Olivier Doubre  • 4 juillet 2013 abonné·es

«Pour commencer, comment on se sent ? Pas bien. Presque un peu mort. Nous, à Vacarme, on a perdu sur tous les plans. » Et d’égrener les principaux reniements du gouvernement socialiste : la réforme vers une fiscalité plus juste, le mariage ouvert aux couples de même sexe, certes, « mais sans la PMA », la licence globale, la réforme « raisonnée et raisonnable » de la prohibition des drogues, le revenu garanti, etc. Depuis l’automne 2011 et l’arrivée de sa nouvelle formule (au format d’un élégant livre de poche), l’excellente revue Vacarme ouvre chacune de ses livraisons par un texte collectif, signé par des membres de son comité de rédaction, qui se veut une prise de position sur une question d’actualité politique, économique ou sociétale. Après un appel à la légalisation des drogues face à l’échec de la prohibition, un texte sur les « fronts de la gauche » ou, à l’hiver 2012, à la veille de l’élection présidentielle, sur l’exigence de voter – contre Sarkozy –, l’équipe de Vacarme s’interroge aujourd’hui sur ce « sentiment désolant d’impuissance politique et personnelle », sans doute rarement autant ressenti à gauche qu’aujourd’hui. Non sans se mettre directement en cause, dans une « autoanalyse ».

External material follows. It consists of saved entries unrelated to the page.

(* ===== verification/MallocHeap.v ===== *)
(** * Transitions of the heap: mapping, unmapping and reusing pages *)
From Stdlib Require Import ZArith Lia.
From stdpp Require Import base tactics list numbers list_numbers strings gmap.
From S2P Require Import Prelude Memory Malloc MallocRep MallocSpec.
Open Scope Z_scope.

Section Heap.
Context {os : Os} (foreign : Z -> bool).
Abbreviation heap_ok := (heap_ok foreign).

(** Bytes of a mapping. *)
Definition in_map (p : Z) (k : mapping) (y : Z) : Prop := within p (map_pages k * PGSIZE) y.

Lemma in_map_unique x s h p k p' k' y :
  heap_ok x s h -> h_maps h !! p = Some k -> h_maps h !! p' = Some k' ->
  in_map p k y -> in_map p' k' y -> p = p'.
Proof.
  intros Hok Hp Hp' Hy Hy'. destruct (decide (p = p')) as [|Hne]; [done|].
  pose proof (r_apart _ _ _ _ Hok _ _ _ _ Hp Hp' Hne). unfold apart, in_map, within in *. lia.
Qed.

Lemma block_in_map p i fl b y :
  map_wf p (PSmall i fl) -> b ∈ blocks i p -> b <= y < b + 8 -> in_map p (PSmall i fl) y.
Proof.
  intros Hi%map_wf_small Hb Hy. pose proof (block_bounds i p b Hi Hb).
  unfold in_map, within, sizeof_header in *. simpl. lia.
Qed.

Lemma map_rep_other x s h m' p k :
  heap_ok x s h -> h_maps h !! p = Some k ->
  (forall y, in_map p k y -> ibyte m' y = ibyte (mem s) y) -> map_rep m' p k.
Proof.
  intros Hok Hp Hm. pose proof (r_map _ _ _ _ Hok _ _ Hp) as Hwf.
  apply (map_rep_frame (mem s)); [| |by apply (r_rep _ _ _ _ Hok)].
  - intros y Hy. apply Hm. destruct Hwf as (_ & _ & Hn & _).
    unfold in_map, within, sizeof_header, PGSIZE in *. lia.
  - intros i fl b y -> Hb Hy. apply Hm. destruct Hwf as (? & ? & ? & ? & ? & ? & Hsub) eqn:E.
    by apply (block_in_map p i fl b y Hwf); [apply Hsub|].
Qed.

Lemma free_chain_frame x s h m' i :
  heap_ok x s h -> (i < ncaches)%nat ->
  (forall p fl b y, h_maps h !! p = Some (PSmall i fl) -> b ∈ blocks i p -> b ∉ fl -> b ∈ h_free h i ->
     b <= y < b + 8 -> ibyte m' y = ibyte (mem s) y) ->
  chain m' (h_free h i).
Proof.
  intros Hok Hi Hm. apply (chain_frame (mem s)); [|by apply (r_chain _ _ _ _ Hok)].
  intros b y Hb. destruct (r_free _ _ _ _ Hok i b Hi Hb) as (p & fl & Hp & Hbb & Hnfl). by apply (Hm p fl b).
Qed.

Lemma heap_ok_nalloc x s h n : heap_ok x s h -> heap_ok x (with_nalloc n s) h.
Proof. intros []. by constructor. Qed.

Lemma heap_page_mapped x s h p k :
  heap_ok x s h -> h_maps h !! p = Some k -> page_mapped s p (map_pages k).
Proof. intros Hok Hp q Hq. apply (r_mapped _ _ _ _ Hok). right. by exists p, k. Qed.

Lemma owned_insert h p m q :
  h_maps h !! p = None ->
  owned (heap_map <[p := m]> h) q <-> p / PGSIZE <= q < p / PGSIZE + map_pages m \/ owned h q.
Proof.
  intros Hp. unfold owned. simpl. split.
  - intros (p' & k & [[<- <-]|[Hne Hp']]%lookup_insert_Some & Hq); eauto 6.
  - intros [Hq|(p' & k & Hp' & Hq)].
    + exists p, m. by rewrite lookup_insert_eq.
    + exists p', k. rewrite lookup_insert_ne; [done | congruence].
Qed.

(** A mapping is apart from the ones there are. *)
Lemma fresh_apart x s h p len p' k' :
  heap_ok x s h -> p mod PGSIZE = 0 -> 0 < len ->
  (forall q, p <= q < p + len -> mapped s (q / PGSIZE) = false) ->
  h_maps h !! p' = Some k' -> apart p len p' (map_pages k' * PGSIZE).
Proof.
  intros Hok Hpm Hlen Hfree Hp'. pose proof (r_map _ _ _ _ Hok _ _ Hp') as (Hp0 & Hpm' & Hn & _).
  pose proof (heap_page_mapped _ _ _ _ _ Hok Hp') as Hma. unfold apart.
  destruct (decide (p + len <= p' \/ p' + map_pages k' * PGSIZE <= p)) as [|Hov]; [done|].
  specialize (Hfree (Z.max p p') ltac:(lia)). specialize (Hma (Z.max p p' / PGSIZE)).
  rewrite Hma in Hfree; [done|]. unfold PGSIZE in *. dlia.
Qed.

(** *** Mapping pages *)

Lemma heap_ok_mmap x s s' h p n :
  heap_ok x s h -> 0 < n -> 0 < p -> p mod PGSIZE = 0 -> p + n * PGSIZE <= 2 ^ 47 ->
  (forall q, p <= q < p + n * PGSIZE -> mapped s (q / PGSIZE) = false) ->
  (forall q, mapped s' q = (p / PGSIZE <=? q) && (q <=? (p + n * PGSIZE - 1) / PGSIZE) || mapped s q) ->
  caches s' = caches s -> (forall y, ~ within p (n * PGSIZE) y -> ibyte (mem s') y = ibyte (mem s) y) ->
  h_maps h !! p = None /\ heap_ok x s' (heap_map <[p := PRaw n]> h).
Proof.
  intros Hok Hn Hp0 Hpm Hpb Hfree Hma' Hca' Hmem.
  assert (forall p' k', h_maps h !! p' = Some k' -> apart p (n * PGSIZE) p' (map_pages k' * PGSIZE)) as Hap.
  { intros p' k'. apply (fresh_apart _ s h p (n * PGSIZE) p' k' Hok Hpm); [unfold PGSIZE; lia | done]. }
  assert (h_maps h !! p = None) as Hnone.
  { destruct (h_maps h !! p) as [k|] eqn:E; [|done]. specialize (Hap p k E).
    pose proof (r_map _ _ _ _ Hok _ _ E) as (_ & _ & Hk & _). unfold apart, PGSIZE in *. lia. }
  assert (forall p' k' y, h_maps h !! p' = Some k' -> in_map p' k' y -> ibyte (mem s') y = ibyte (mem s) y) as Hkeep.
  { intros p' k' y Hp' Hy. apply Hmem. specialize (Hap p' k' Hp'). unfold apart, in_map, within in *. lia. }
  assert (forall p' k', h_maps h !! p' = Some k' -> <[p := PRaw n]> (h_maps h) !! p' = Some k') as Hup.
  { intros p' k' Hp'. rewrite lookup_insert_ne; [done | congruence]. }
  split; [done|]. constructor; simpl; rewrite ?Hca'; try apply Hok.
  - intros p' k [[<- <-]|[Hne Hp']]%lookup_insert_Some; [by repeat split | by apply (r_map _ _ _ _ Hok)].
  - intros p' k [[<- <-]|[Hne Hp']]%lookup_insert_Some; [done|].
    apply (map_rep_other x s h); [done..|]. intros y. by apply Hkeep.
  - intros p1 k1 p2 k2 [[<- <-]|[Hne Hp1]]%lookup_insert_Some [[<- <-]|[Hne' Hp2]]%lookup_insert_Some; simpl.
    + done.
    + intros _. by apply Hap.
    + intros _. specialize (Hap p1 k1 Hp1). unfold apart in *. lia.
    + by apply (r_apart _ _ _ _ Hok).
  - intros q. rewrite Hma', owned_insert by done. simpl.
    rewrite orb_true_iff, andb_true_iff, !Z.leb_le, (r_mapped _ _ _ _ Hok).
    replace ((p + n * PGSIZE - 1) / PGSIZE) with (p / PGSIZE + n - 1) by (unfold PGSIZE in *; dlia).
    intuition lia.
  - intros q Hq. rewrite owned_insert by done. simpl. intros [Hin|Hown].
    + specialize (Hfree (q * PGSIZE)). unfold PGSIZE in *. rewrite Z.div_mul in Hfree by done.
      assert (mapped s q = true) as Hm by (apply (r_mapped _ _ _ _ Hok); by left).
      rewrite Hm in Hfree. assert (true = false); [|done]. apply Hfree. dlia.
    + by apply (r_foreign _ _ _ _ Hok q).
  - intros i a Ha. destruct (r_arena _ _ _ _ Hok i a Ha) as (H1 & H2 & H3). repeat split; try done.
    intros Hid. destruct (H3 Hid) as (fl & Hp' & Hfl). eauto.
  - intros i b Hi Hb. destruct (r_free _ _ _ _ Hok i b Hi Hb) as (p' & fl & Hp' & Hbb). eauto.
  - intros i Hi. split; [by apply (r_chain _ _ _ _ Hok)|]. apply (free_chain_frame x s); [done|done|].
    intros p' fl b y Hp' Hb _ _ Hy. apply (Hkeep p' _ y Hp').
    apply (block_in_map p' i fl b y); [by apply (r_map _ _ _ _ Hok) | done | done].
  - intros p' i fl [[<- ?]|[Hne Hp']]%lookup_insert_Some; [done|]. by apply (r_full _ _ _ _ Hok).
Qed.

Lemma wp_alloc_page x n (Q : Z -> mstate -> Prop) s h :
  heap_ok x s h -> 0 <= n < 2 ^ 52 ->
  (os_mmap (mapped s) (n * PGSIZE) = None ->
     Q 0 (with_nalloc (u64 (nalloc s + n * PGSIZE)) s)) ->
  (forall p s', h_maps h !! p = None -> heap_ok x s' (heap_map <[p := PRaw n]> h) ->
     caches s' = caches s -> (forall y, ~ within p (n * PGSIZE) y -> ibyte (mem s') y = ibyte (mem s) y) ->
     (forall y, within p (n * PGSIZE) y -> ibyte (mem s') y = 0) -> Q p s') ->
  wp (alloc_page n) Q s.
Proof.
  intros Hok Hn HNone HSome. unfold alloc_page. rewrite (u64_id (n * PGSIZE)) by (unfold PGSIZE; lia).
  mstep. unfold wp at 1, update. mstep. unfold wp at 1, mmap. cbn [mapped with_nalloc].
  destruct (os_mmap (mapped s) (n * PGSIZE)) as [p|] eqn:E.
  - pose proof (os_mmap_ok _ _ _ E) as (Hlen & Hp0 & Hpm & Hpb & Hfree).
    assert ((p =? -1) = false) as -> by (apply Z.eqb_neq; lia). apply wp_ret.
    set (s' := with_mem _ _).
    assert (forall y, ~ within p (n * PGSIZE) y -> ibyte (mem s') y = ibyte (mem s) y) as Hout.
    { intros y Hy. simpl. apply ibyte_fill_out. unfold within in Hy. lia. }
    assert (h_maps h !! p = None /\ heap_ok x s' (heap_map <[p := PRaw n]> h)) as [Hnone Hok'].
    { apply (heap_ok_mmap x s); try done. unfold PGSIZE in *. lia. }
    apply HSome; try done. intros y Hy. simpl. apply ibyte_fill_in. unfold within in Hy. lia.
  - simpl. apply wp_ret. by apply HNone.
Qed.

(** *** Unmapping pages *)

Lemma owned_delete h p m q :
  h_maps h !! p = Some m ->
  owned h q <-> p / PGSIZE <= q < p / PGSIZE + map_pages m \/ owned (heap_map (delete p) h) q.
Proof.
  intros Hp. unfold owned. simpl. split.
  - intros (p' & k & Hp' & Hq). destruct (decide (p = p')) as [<-|Hne].
    + left. congruence.
    + right. exists p', k. by rewrite lookup_delete_ne.
  - intros [Hq|(p' & k & [Hne Hp']%lookup_delete_Some & Hq)]; eauto.
Qed.

Lemma heap_ok_munmap x s s' h p k :
  heap_ok x s h -> h_maps h !! p = Some k -> x = p \/ x = 0 ->
  (forall i fl b, k = PSmall i fl -> b ∈ blocks i p -> b ∉ h_free h i) ->
  (forall i a, caches s !! i = Some a -> idlepage a <> p) ->
  mem s' = mem s -> caches s' = caches s ->
  (forall q, mapped s' q = mapped s q && negb ((p / PGSIZE <=? q) && (q <=? (p + map_pages k * PGSIZE - 1) / PGSIZE))) ->
  heap_ok 0 s' (heap_map (delete p) h).
Proof.
  intros Hok Hp Hx Hfr Hid Hmem Hca Hma.
  pose proof (r_map _ _ _ _ Hok _ _ Hp) as (Hp0 & Hpm & Hn & Hpb & _).
  constructor; simpl; rewrite ?Hmem, ?Hca; try apply Hok.
  - intros p' k' [Hne Hp']%lookup_delete_Some. by apply (r_map _ _ _ _ Hok).
  - intros p' k' [Hne Hp']%lookup_delete_Some. by apply (r_rep _ _ _ _ Hok).
  - intros p1 k1 p2 k2 [_ Hp1]%lookup_delete_Some [_ Hp2]%lookup_delete_Some. by apply (r_apart _ _ _ _ Hok).
  - intros q. rewrite Hma, andb_true_iff, negb_true_iff, andb_false_iff, !Z.leb_gt, (r_mapped _ _ _ _ Hok).
    replace ((p + map_pages k * PGSIZE - 1) / PGSIZE) with (p / PGSIZE + map_pages k - 1) by (unfold PGSIZE in *; dlia).
    rewrite (owned_delete h p k q Hp). split.
    + intros [[?|[?|?]] ?]; [by left | lia | by right].
    + intros [Hf|(p' & k' & Hp' & Hq)]; [|simpl in Hp'; apply lookup_delete_Some in Hp' as [Hne Hp']].
      * split; [by left|]. pose proof (r_foreign _ _ _ _ Hok q Hf) as Hno.
        rewrite (owned_delete h p k q Hp) in Hno. lia.
      * split; [right; right; exists p', k'; simpl; by rewrite lookup_delete_ne|].
        pose proof (r_apart _ _ _ _ Hok _ _ _ _ Hp Hp' ltac:(congruence)) as Ha.
        pose proof (r_map _ _ _ _ Hok _ _ Hp') as (_ & Hpm' & _). unfold apart, PGSIZE in *. dlia.
  - intros q Hq Hown. apply (r_foreign _ _ _ _ Hok q Hq). rewrite (owned_delete h p k q Hp). by right.
  - intros i a Ha. destruct (r_arena _ _ _ _ Hok i a Ha) as (H1 & H2 & H3). repeat split; try done.
    intros H0. destruct (H3 H0) as (fl & Hp' & Hfl). exists fl. split; [|done].
    rewrite lookup_delete_ne; [done|]. intros E. by apply (Hid i a).
  - intros i b Hi Hb. destruct (r_free _ _ _ _ Hok i b Hi Hb) as (p' & fl & Hp' & Hbb & Hnfl).
    exists p', fl. split; [|done]. rewrite lookup_delete_ne; [done|]. intros <-.
    rewrite Hp in Hp'. simplify_eq. by apply (Hfr i fl b eq_refl Hbb).
  - intros p' i fl [Hne Hp']%lookup_delete_Some Hfl Hp'0. apply (r_full _ _ _ _ Hok p' i fl Hp' Hfl).
    destruct Hx as [->| ->]; congruence.
Qed.

Lemma wp_free_page x p k (Q : unit -> mstate -> Prop) s h :
  heap_ok x s h -> h_maps h !! p = Some k -> x = p \/ x = 0 ->
  (forall i fl b, k = PSmall i fl -> b ∈ blocks i p -> b ∉ h_free h i) ->
  (forall i a, caches s !! i = Some a -> idlepage a <> p) ->
  (forall s', heap_ok 0 s' (heap_map (delete p) h) -> mem s' = mem s -> caches s' = caches s -> Q tt s') ->
  wp (free_page p (map_pages k)) Q s.
Proof.
  intros Hok Hp Hx Hfr Hid HQ. pose proof (r_map _ _ _ _ Hok _ _ Hp) as (Hp0 & Hpm & Hn & Hpb & _).
  unfold wp, free_page, munmap. rewrite u64_id by (unfold PGSIZE in *; lia).
  assert ((p `mod` PGSIZE =? 0) && (0 <? map_pages k * PGSIZE) = true) as ->.
  { rewrite andb_true_iff, Z.eqb_eq, Z.ltb_lt. unfold PGSIZE in *. lia. }
  apply HQ; [|done|done]. by apply (heap_ok_munmap x s _ h p k).
Qed.

(** *** Reusing a page: the mapping at [p] becomes [k'] *)

Lemma heap_ok_update x x' s s' h p k k' free' :
  heap_ok x s h -> h_maps h !! p = Some k -> map_pages k' = map_pages k ->
  map_wf p k' -> map_rep (mem s') p k' -> mapped s' = mapped s -> length (caches s') = ncaches ->
  (forall y, ~ in_map p k y -> ibyte (mem s') y = ibyte (mem s) y) ->
  (forall i a, caches s' !! i = Some a ->
    block_size a = bsize i /\ freelist a = hd 0 (free' i) /\
    (idlepage a <> 0 -> exists fl, <[p := k']> (h_maps h) !! idlepage a = Some (PSmall i fl) /\
                                   Z.of_nat (length fl) = nblocks i)) ->
  (forall i b, (i < ncaches)%nat -> b ∈ free' i ->
    exists p' fl, <[p := k']> (h_maps h) !! p' = Some (PSmall i fl) /\ b ∈ blocks i p' /\ b ∉ fl) ->
  (forall i, (i < ncaches)%nat -> NoDup (free' i) /\ chain (mem s') (free' i)) ->
  (forall p' i fl, <[p := k']> (h_maps h) !! p' = Some (PSmall i fl) ->
    Z.of_nat (length fl) = nblocks i -> p' <> x' ->
    exists a, caches s' !! i = Some a /\ idlepage a = p') ->
  heap_ok x' s' (MkHeap (<[p := k']> (h_maps h)) free').
Proof.
  intros Hok Hp Hpg Hwf Hrep Hma Hca Hmem Har Hfr Hch Hfu.
  assert (forall q, owned (MkHeap (<[p := k']> (h_maps h)) free') q <-> owned h q) as Hown.
  { intros q. unfold owned. simpl. split.
    - intros (p' & k0 & [[<- <-]|[Hne Hp']]%lookup_insert_Some & Hq); [|by eauto].
      exists p, k. by rewrite <-Hpg.
    - intros (p' & k0 & Hp' & Hq). destruct (decide (p = p')) as [<-|Hne].
      + exists p, k'. rewrite lookup_insert_eq, Hpg. split; [done|]. congruence.
      + exists p', k0. by rewrite lookup_insert_ne. }
  constructor; simpl; try done.
  - intros p' k0 [[<- <-]|[Hne Hp']]%lookup_insert_Some; [done | by apply (r_map _ _ _ _ Hok)].
  - intros p' k0 [[<- <-]|[Hne Hp']]%lookup_insert_Some; [done|].
    apply (map_rep_other x s h); [done..|]. intros y Hy. apply Hmem. intros Hy'.
    by apply Hne, (in_map_unique x s h p k p' k0 y).
  - intros p1 k1 p2 k2 [[<- <-]|[Hne Hp1]]%lookup_insert_Some [[<- <-]|[Hne' Hp2]]%lookup_insert_Some;
      rewrite ?Hpg; try done; by apply (r_apart _ _ _ _ Hok).
  - intros q. rewrite Hma, (Hown q). apply (r_mapped _ _ _ _ Hok).
  - intros q. rewrite (Hown q). apply (r_foreign _ _ _ _ Hok).
Qed.

(** The links of blocks outside of the page, or untouched in it. *)
Lemma chain_keep x s h m' p k i :
  heap_ok x s h -> (i < ncaches)%nat ->
  (forall y, ~ in_map p k y -> ibyte m' y = ibyte (mem s) y) -> h_maps h !! p = Some k ->
  (forall fl b y, k = PSmall i fl -> b ∈ blocks i p -> b ∈ h_free h i -> b <= y < b + 8 ->
     ibyte m' y = ibyte (mem s) y) ->
  chain m' (h_free h i).
Proof.
  intros Hok Hi Hout Hp Hin. apply (free_chain_frame x s); [done|done|].
  intros p' fl b y Hp' Hb Hnfl Hbf Hy. destruct (decide (p' = p)) as [->|Hne].
  - rewrite Hp in Hp'. injection Hp' as ->. by apply (Hin fl b).
  - apply Hout. intros Hy'. apply Hne. apply (in_map_unique x s h p' (PSmall i fl) p k y); try done.
    apply (block_in_map p' i fl b y); [by apply (r_map _ _ _ _ Hok) | done | done].
Qed.

End Heap.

Depuis mai 2012, donc, l’impuissance nous ronge. Face à l’impuissance sans cesse invoquée par les pouvoirs : « Les politiques se légitiment d’une impuissance économique que les économistes ne peuvent assumer qu’en tant qu’impuissance politique. » Or, insistent les auteurs, « les économistes minimalement sérieux et progressistes désespèrent depuis toujours de toute solution proprement économique, […] parce que, si l’économie se veut une science, elle n’a aucune norme à édicter sur le réel commun, c’est aux politiques de décider ce qu’ils veulent »  ! On est évidemment loin du compte, notamment en ces temps « de basses eaux », de perte de la « croyance dans l’action politique ».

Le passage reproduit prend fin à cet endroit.